Complementing this, The Digital 2025 Report by Data Reportal, , estimates that by March 2025, Kenya had 15–18 million active social media users, representing roughly 27–32% of the population. While overall user growth is beginning to plateau, engagement continues to rise, with many Kenyans spending several hours a day on social media.
This mobile-first approach to social media use in Kenya ensures that social media platforms are widely accessible, providing fertile ground for timely, interactive SBCC health interventions embedded in daily life.
It is also important to note that the different social media platforms play varying roles in how Kenyans communicate and consume information:
- Facebook remains the most widely used platform, reaching over 60% of social media users, and is particularly effective for community engagement, public health campaigns, and discussion-based content.

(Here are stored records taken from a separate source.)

(* ===== verification/Queue.v ===== *)
(** * Bounded FIFO queues (src/lib/core/queue/queue.hpp)

    [Queue] is a ring buffer; the refinement theorem compares every sequence of
    its operations with a plain list.  [ThreadSafeQueue] wraps it in a mutex or a
    critical section of the platform. *)

From S2P Require Import Prelude Foundation.

(** ** The ring buffer *)

Section queue.
Context {T : Type} `{Inhabited T} (Capacity : nat).

Record Queue := mkQueue { items_ : list T; head_ : nat; count_ : nat }.

Definition new_queue : Queue := mkQueue (replicate Capacity inhabitant) 0 0.

Definition empty (q : Queue) : bool := (count_ q =? 0)%nat.
Definition full (q : Queue) : bool := (count_ q =? Capacity)%nat.

Definition push (item : T) (q : Queue) : Status * Queue :=
  if full q then (Status.full, q)
  else (Status.ok, mkQueue (<[((head_ q + count_ q) mod Capacity)%nat := item]> (items_ q))
                           (head_ q) (S (count_ q))).

(** [out] is the caller's output variable before the call. *)
Definition pop (out : T) (q : Queue) : Status * T * Queue :=
  if empty q then (Status.empty, out, q)
  else (Status.ok, items_ q !!! head_ q,
        mkQueue (items_ q) ((head_ q + 1) mod Capacity)%nat (count_ q - 1)).

Definition peek (out : T) (q : Queue) : Status * T :=
  if empty q then (Status.empty, out) else (Status.ok, items_ q !!! head_ q).

Definition clear (q : Queue) : Queue := mkQueue (items_ q) 0 0.

(** ** Reference: a list with a bound *)

Inductive QueueOp := Push (item : T) | Pop (out : T) | Peek (out : T) | Clear.

(** The visible effect of an operation: its status and output value. *)
Definition queue_step (op : QueueOp) (q : Queue) : (Status * option T) * Queue :=
  match op with
  | Push item => let '(st, q) := push item q in ((st, None), q)
  | Pop out => let '(st, v, q) := pop out q in ((st, Some v), q)
  | Peek out => let '(st, v) := peek out q in ((st, Some v), q)
  | Clear => ((Status.ok, None), clear q)
  end.

Definition fifo_step (op : QueueOp) (l : list T) : (Status * option T) * list T :=
  match op with
  | Push item => if (length l <? Capacity)%nat then ((Status.ok, None), l ++ [item])
                 else ((Status.full, None), l)
  | Pop out => match l with [] => ((Status.empty, Some out), []) | x :: l => ((Status.ok, Some x), l) end
  | Peek out => match l with [] => ((Status.empty, Some out), l) | x :: _ => ((Status.ok, Some x), l) end
  | Clear => ((Status.ok, None), [])
  end.

Fixpoint queue_run (ops : list QueueOp) (q : Queue) : list (Status * option T) * Queue :=
  match ops with
  | [] => ([], q)
  | op :: ops => let '(r, q) := queue_step op q in
                 let '(rs, q) := queue_run ops q in (r :: rs, q)
  end.
Fixpoint fifo_run (ops : list QueueOp) (l : list T) : list (Status * option T) * list T :=
  match ops with
  | [] => ([], l)
  | op :: ops => let '(r, l) := fifo_step op l in
                 let '(rs, l) := fifo_run ops l in (r :: rs, l)
  end.

(** ** Simulation *)

Context (HC : (0 < Capacity)%nat).

Record queue_ok (q : Queue) : Prop := {
  qok_length : length (items_ q) = Capacity;
  qok_head : (head_ q < Capacity)%nat;
  qok_count : (count_ q <= Capacity)%nat
}.

Definition contents (q : Queue) : list T :=
  (fun i => items_ q !!! ((head_ q + i) mod Capacity)%nat) <$> seq 0 (count_ q).

#[local] Arguments contents : simpl never.

Lemma length_contents q : length (contents q) = count_ q.
Proof. unfold contents. by rewrite length_fmap, length_seq. Qed.

Lemma lookup_contents q i : (i < count_ q)%nat ->
  contents q !! i = Some (items_ q !!! ((head_ q + i) mod Capacity)%nat).
Proof. intros Hi. unfold contents. rewrite list_lookup_fmap, lookup_seq_lt by done. done. Qed.

Lemma ring_index h i j :
  (i < Capacity)%nat -> (j < Capacity)%nat -> ((h + i) mod Capacity = (h + j) mod Capacity)%nat -> i = j.
Proof.
  intros Hi Hj Heq. rewrite <- (Nat.Div0.add_mod_idemp_l h i), <- (Nat.Div0.add_mod_idemp_l h j) in Heq.
  pose proof (Nat.mod_upper_bound h Capacity ltac:(lia)). set (r := (h mod Capacity)%nat) in *.
  assert (Hmod : forall k, (k < Capacity)%nat -> ((r + k) mod Capacity = if decide (r + k < Capacity) then r + k else r + k - Capacity)%nat).
  { intros k Hk. case_decide; [by apply Nat.mod_small|].
    replace (r + k)%nat with ((r + k - Capacity) + 1 * Capacity)%nat at 1 by lia.
    rewrite Nat.Div0.mod_add. apply Nat.mod_small. lia. }
  rewrite !Hmod in Heq by done. repeat case_decide; lia.
Qed.

Lemma push_contents q item : queue_ok q -> (count_ q < Capacity)%nat ->
  let q' := snd (push item q) in queue_ok q' /\ contents q' = contents q ++ [item].
Proof.
  intros [] Hlt. unfold push, full. rewrite (proj2 (Nat.eqb_neq _ _)) by lia. cbn [snd].
  split; [by split; cbn; rewrite ?length_insert; try lia|].
  apply list_eq. intros i. destruct (decide (i < S (count_ q))%nat) as [Hi|Hi].
  - rewrite lookup_contents by done. cbn. destruct (decide (i = count_ q)) as [->|Hne].
    + rewrite lookup_app_r, length_contents, Nat.sub_diag by (rewrite length_contents; lia). cbn.
      rewrite list_lookup_total_insert_eq; [done|]. rewrite qok_length0. apply Nat.mod_upper_bound. lia.
    + rewrite list_lookup_total_insert_ne by (intros E; apply ring_index in E; lia).
      rewrite lookup_app_l by (rewrite length_contents; lia). rewrite lookup_contents by lia. done.
  - rewrite !lookup_ge_None_2; [done| |]; rewrite ?length_app, !length_contents; cbn; lia.
Qed.

Lemma contents_head q : queue_ok q -> (0 < count_ q)%nat ->
  contents q = items_ q !!! head_ q ::
    contents (mkQueue (items_ q) ((head_ q + 1) mod Capacity)%nat (count_ q - 1)).
Proof.
  intros [] Hc. apply list_eq. intros [|i]; cbn [lookup list_lookup].
  - rewrite lookup_contents by done. rewrite Nat.add_0_r, Nat.mod_small by done. done.
  - change (list_lookup i (contents ?q')) with (contents q' !! i).
    destruct (decide (S i < count_ q)%nat).
    + rewrite !lookup_contents by (cbn; lia). cbn. rewrite Nat.Div0.add_mod_idemp_l. do 3 f_equal. lia.
    + rewrite (lookup_ge_None_2 (contents q)) by (rewrite length_contents; lia).
      symmetry. apply lookup_ge_None_2. rewrite length_contents. cbn. lia.
Qed.

Lemma queue_step_refines op q : queue_ok q ->
  let '(r, q') := queue_step op q in
  queue_ok q' /\ fifo_step op (contents q) = (r, contents q').
Proof.
  intros Hq. pose proof (length_contents q) as Hl. destruct op as [item|out|out|]; cbn [queue_step fifo_step].
  - rewrite Hl. destruct (Nat.ltb_spec (count_ q) Capacity) as [Hlt|Hge].
    + pose proof (push_contents q item Hq Hlt) as [Hok Hc]. unfold push, full in *.
      rewrite (proj2 (Nat.eqb_neq _ _)) in * by lia. cbn in Hok, Hc. split; [done|]. by rewrite Hc.
    + unfold push, full. rewrite (proj2 (Nat.eqb_eq _ _)) by (destruct Hq; lia). by split.
  - unfold pop, empty. destruct (Nat.eqb_spec (count_ q) 0) as [E|E].
    + split; [done|]. rewrite E in Hl. by apply nil_length_inv in Hl as ->.
    + rewrite contents_head by (done || lia). split; [|done].
      destruct Hq. split; cbn; [done|apply Nat.mod_upper_bound; lia|lia].
  - unfold peek, empty. destruct (Nat.eqb_spec (count_ q) 0) as [E|E]; (split; [done|]).
    + rewrite E in Hl. by apply nil_length_inv in Hl as ->.
    + rewrite contents_head by (done || lia). done.
  - split; [|done]. destruct Hq. split; cbn; [done|lia|lia].
Qed.

Lemma queue_run_refines ops q : queue_ok q ->
  let '(rs, q') := queue_run ops q in queue_ok q' /\ fifo_run ops (contents q) = (rs, contents q').
Proof.
  revert q. induction ops as [|op ops IH]; intros q Hq; cbn; [done|].
  pose proof (queue_step_refines op q Hq) as Hs. destruct (queue_step op q) as [r q1]. destruct Hs as [Hq1 ->].
  specialize (IH q1 Hq1). destruct (queue_run ops q1) as [rs q2]. destruct IH as [Hq2 ->]. done.
Qed.

(** the ring buffer is a bounded FIFO: for every sequence of [push], [pop],
    [peek] and [clear], a new queue answers with the statuses and values of a
    list of at most [Capacity] elements, including [full] and [empty] and the
    untouched outputs. *)
Theorem queue_is_fifo ops :
  fst (queue_run ops new_queue) = fst (fifo_run ops []) /\
  contents (snd (queue_run ops new_queue)) = snd (fifo_run ops []) /\
  (length (snd (fifo_run ops [])) <= Capacity)%nat.
Proof.
  assert (Hq : queue_ok new_queue).
  { split; cbn; [by rewrite length_replicate|lia|lia]. }
  pose proof (queue_run_refines ops new_queue Hq) as Hr. destruct (queue_run ops new_queue) as [rs q].
  destruct Hr as [Hok Hf]. change (contents new_queue) with (@nil T) in Hf. rewrite Hf. cbn.
  split_and!; [done..|]. rewrite length_contents. apply Hok.
Qed.
End queue.

Lemma queue_is_fifo_witness :
  let ops : list (@QueueOp Z) := [Push 1; Push 2; Push 3; Pop 0; Push 4; Peek 9; Pop 0; Pop 0; Pop 7] in
  fst (queue_run 2 ops (new_queue (T := Z) 2)) = fst (fifo_run 2 ops []) /\
  contents 2 (snd (queue_run 2 ops (new_queue (T := Z) 2))) = snd (fifo_run 2 ops []) /\
  (length (snd (fifo_run 2 ops [])) <= 2)%nat.
Proof. apply (queue_is_fifo (T := Z) 2 ltac:(lia)). Defined.

(** ** The synchronized queue

    The platform's optional mutex is held or not; without one, a critical
    section nests. *)

Record Platform := mkPlatform { mutex_held : option bool; critical : nat }.

Section thread_safe.
Context {T : Type} `{Inhabited T} (Capacity : nat).

Record ThreadSafeQueue := mkTSQ { platform_ : Platform; queue_ : @Queue T }.

(** [WithLock]: the function may run further code of the same context, which
    sees the lock taken, so it works on the whole object. *)
Definition WithLock {A} (function : ThreadSafeQueue -> (Status * A) * ThreadSafeQueue) (out : A)
    (w : ThreadSafeQueue) : (Status * A) * ThreadSafeQueue :=
  match mutex_held (platform_ w) with
  | Some true => ((Status.busy, out), w)
  | Some false =>
      let '(r, w) := function (mkTSQ (mkPlatform (Some true) (critical (platform_ w))) (queue_ w)) in
      (r, mkTSQ (mkPlatform (Some false) (critical (platform_ w))) (queue_ w))
  | None =>
      let '(r, w) := function (mkTSQ (mkPlatform None (S (critical (platform_ w)))) (queue_ w)) in
      (r, mkTSQ (mkPlatform None (critical (platform_ w) - 1)) (queue_ w))
  end.

(** The operations: [on_queue] lifts one of the ring buffer's. *)
Definition on_queue {A} (f : @Queue T -> (Status * A) * @Queue T) (w : ThreadSafeQueue)
  : (Status * A) * ThreadSafeQueue :=
  let '(r, q) := f (queue_ w) in (r, mkTSQ (platform_ w) q).

Definition ts_push (item : T) : ThreadSafeQueue -> (Status * option T) * ThreadSafeQueue :=
  WithLock (on_queue (queue_step Capacity (Push item))) None.
Definition ts_pop (out : T) : ThreadSafeQueue -> (Status * option T) * ThreadSafeQueue :=
  WithLock (on_queue (queue_step Capacity (Pop out))) (Some out).
Definition ts_peek (out : T) : ThreadSafeQueue -> (Status * option T) * ThreadSafeQueue :=
  WithLock (on_queue (queue_step Capacity (Peek out))) (Some out).
Definition ts_clear : ThreadSafeQueue -> (Status * option T) * ThreadSafeQueue :=
  WithLock (on_queue (queue_step Capacity Clear)) None.
Definition Query {V} (default_ : V) (function : @Queue T -> V) : ThreadSafeQueue -> (Status * V) * ThreadSafeQueue :=
  WithLock (on_queue (fun q => ((Status.ok, function q), q))) default_.
Definition ts_size := Query 0%nat (@count_ T).
Definition ts_empty := Query false (@empty T).
Definition ts_full := Query false (@full T Capacity).

Definition ts_step (op : QueueOp) : ThreadSafeQueue -> (Status * option T) * ThreadSafeQueue :=
  match op with Push x => ts_push x | Pop o => ts_pop o | Peek o => ts_peek o | Clear => ts_clear end.

(** The synchronized queue is the ring buffer when the lock can be taken,
    and otherwise reports [busy] with queue and output unchanged; either way
    the mutex and the critical-section depth are as before the call. *)
Theorem ts_step_locked_or_busy op (w : ThreadSafeQueue) :
  let '((st, v), w') := ts_step op w in
  platform_ w' = platform_ w /\
  if bool_decide (mutex_held (platform_ w) = Some true)
  then st = Status.busy /\ w' = w /\ v = match op with Pop o | Peek o => Some o | _ => None end
  else queue_step Capacity op (queue_ w) = ((st, v), queue_ w').
Proof.
  destruct w as [[m c] q]. destruct op; cbn [ts_step]; unfold ts_push, ts_pop, ts_peek, ts_clear, WithLock, on_queue;
    cbn [mutex_held platform_ critical queue_]; destruct m as [[]|]; rewrite ?bool_decide_true, ?bool_decide_false by done;
    try done; destruct (queue_step Capacity _ q) as [[st v] q1]; cbn; rewrite ?Nat.sub_0_r; done.
Qed.

(** Code that runs inside the locked region, such as an interrupt handler on
    the same platform, cannot disturb it: with a mutex, any operation it tries
    is refused with [busy] and changes nothing. *)
Theorem nested_access_refused op (w : ThreadSafeQueue) seen result :
  mutex_held (platform_ w) = Some false ->
  WithLock (fun inner => let '((st, v), inner') := ts_step op inner in
                         ((st, (inner, inner')), inner')) seen w = result ->
  fst (fst result) = Status.busy /\ fst (snd (fst result)) = snd (snd (fst result)) /\
  queue_ (snd result) = queue_ w /\ platform_ (snd result) = platform_ w.
Proof.
  destruct w as [[m c] q]. cbn. intros -> <-. unfold WithLock. cbn [mutex_held platform_ queue_ critical].
  destruct op; done.
Qed.
End thread_safe.

Lemma nested_access_refused_witness :
  let w := mkTSQ (mkPlatform (Some false) 0) (new_queue (T := Z) 2) in
  Status.busy = Status.busy /\
  mkTSQ (mkPlatform (Some true) 0) (new_queue (T := Z) 2) = mkTSQ (mkPlatform (Some true) 0) (new_queue (T := Z) 2) /\
  queue_ w = new_queue (T := Z) 2 /\ platform_ w = mkPlatform (Some false) 0.
Proof.
  exact (nested_access_refused 2 (Push 5) (mkTSQ (mkPlatform (Some false) 0) (new_queue (T := Z) 2))
    (mkTSQ (mkPlatform None 0) (new_queue (T := Z) 2), mkTSQ (mkPlatform None 0) (new_queue (T := Z) 2)) _ eq_refl eq_refl).
Defined.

- WhatsApp, which is used by more than half of social media users, is central to interpersonal communication, making it ideal for community-level SBCC, peer support groups, and information sharing through trusted social networks.
- TikTok, on the other hand, has experienced rapid growth, particularly among young people aged 15–34, offering strong potential for creative, short-form health messaging that leverages trends, music, and storytelling.
- YouTube supports longer-form educational content, while
- Instagram and X.com (formerly Twitter) play complementary roles in visual storytelling and real-time public discourse.
These usage patterns highlight the need for platform-specific strategies, rather than a one-size-fits-all approach.
Unlike traditional media, social media enables two-way interaction, peer influence, and social norm formation, all critical drivers of behaviour change. Its value for SBCC in Kenya lies in several key strengths:
- Expanded reach and repetition, allowing health messages to be delivered consistently to large and diverse audiences.
- Peer influence, as users are more likely to adopt behaviours endorsed by people they trust or identify with.
- Real-time engagement, enabling rapid responses to questions, concerns, and misinformation.
- Community building, where online groups foster dialogue, shared experiences, and mutual accountability.
Despite its immense potential, social media–based SBCC in Kenya faces notable challenges. Two stand out in particular: misinformation and persistent digital inequalities.
Misinformation spreads rapidly online, often undermining public trust and health outcomes. Addressing this requires proactive myth-busting, rapid response mechanisms, and partnerships with trusted health institutions and credible influencers.
Digital inequality continues to persist since not all Kenyans have reliable or affordable internet access, particularly in rural and marginalised communities. Social media interventions should therefore complement and not replace offline channels such as radio, SMS, and community-based outreach.
Addressing these challenges demands coordinated action among government, civil society, health professionals, and digital platforms.
Kenya’s social media ecosystem presents a powerful opportunity to strengthen public health SBCC. With millions of engaged users across diverse platforms, social media can drive sustained and meaningful health behaviour change. To realise this potential, SBCC efforts must be strategic, evidence-based, culturally grounded, and data-informed. Practitioners should design platform-specific interventions, proactively counter misinformation, collaborate across sectors, and integrate digital approaches with offline communication channels to ensure inclusivity.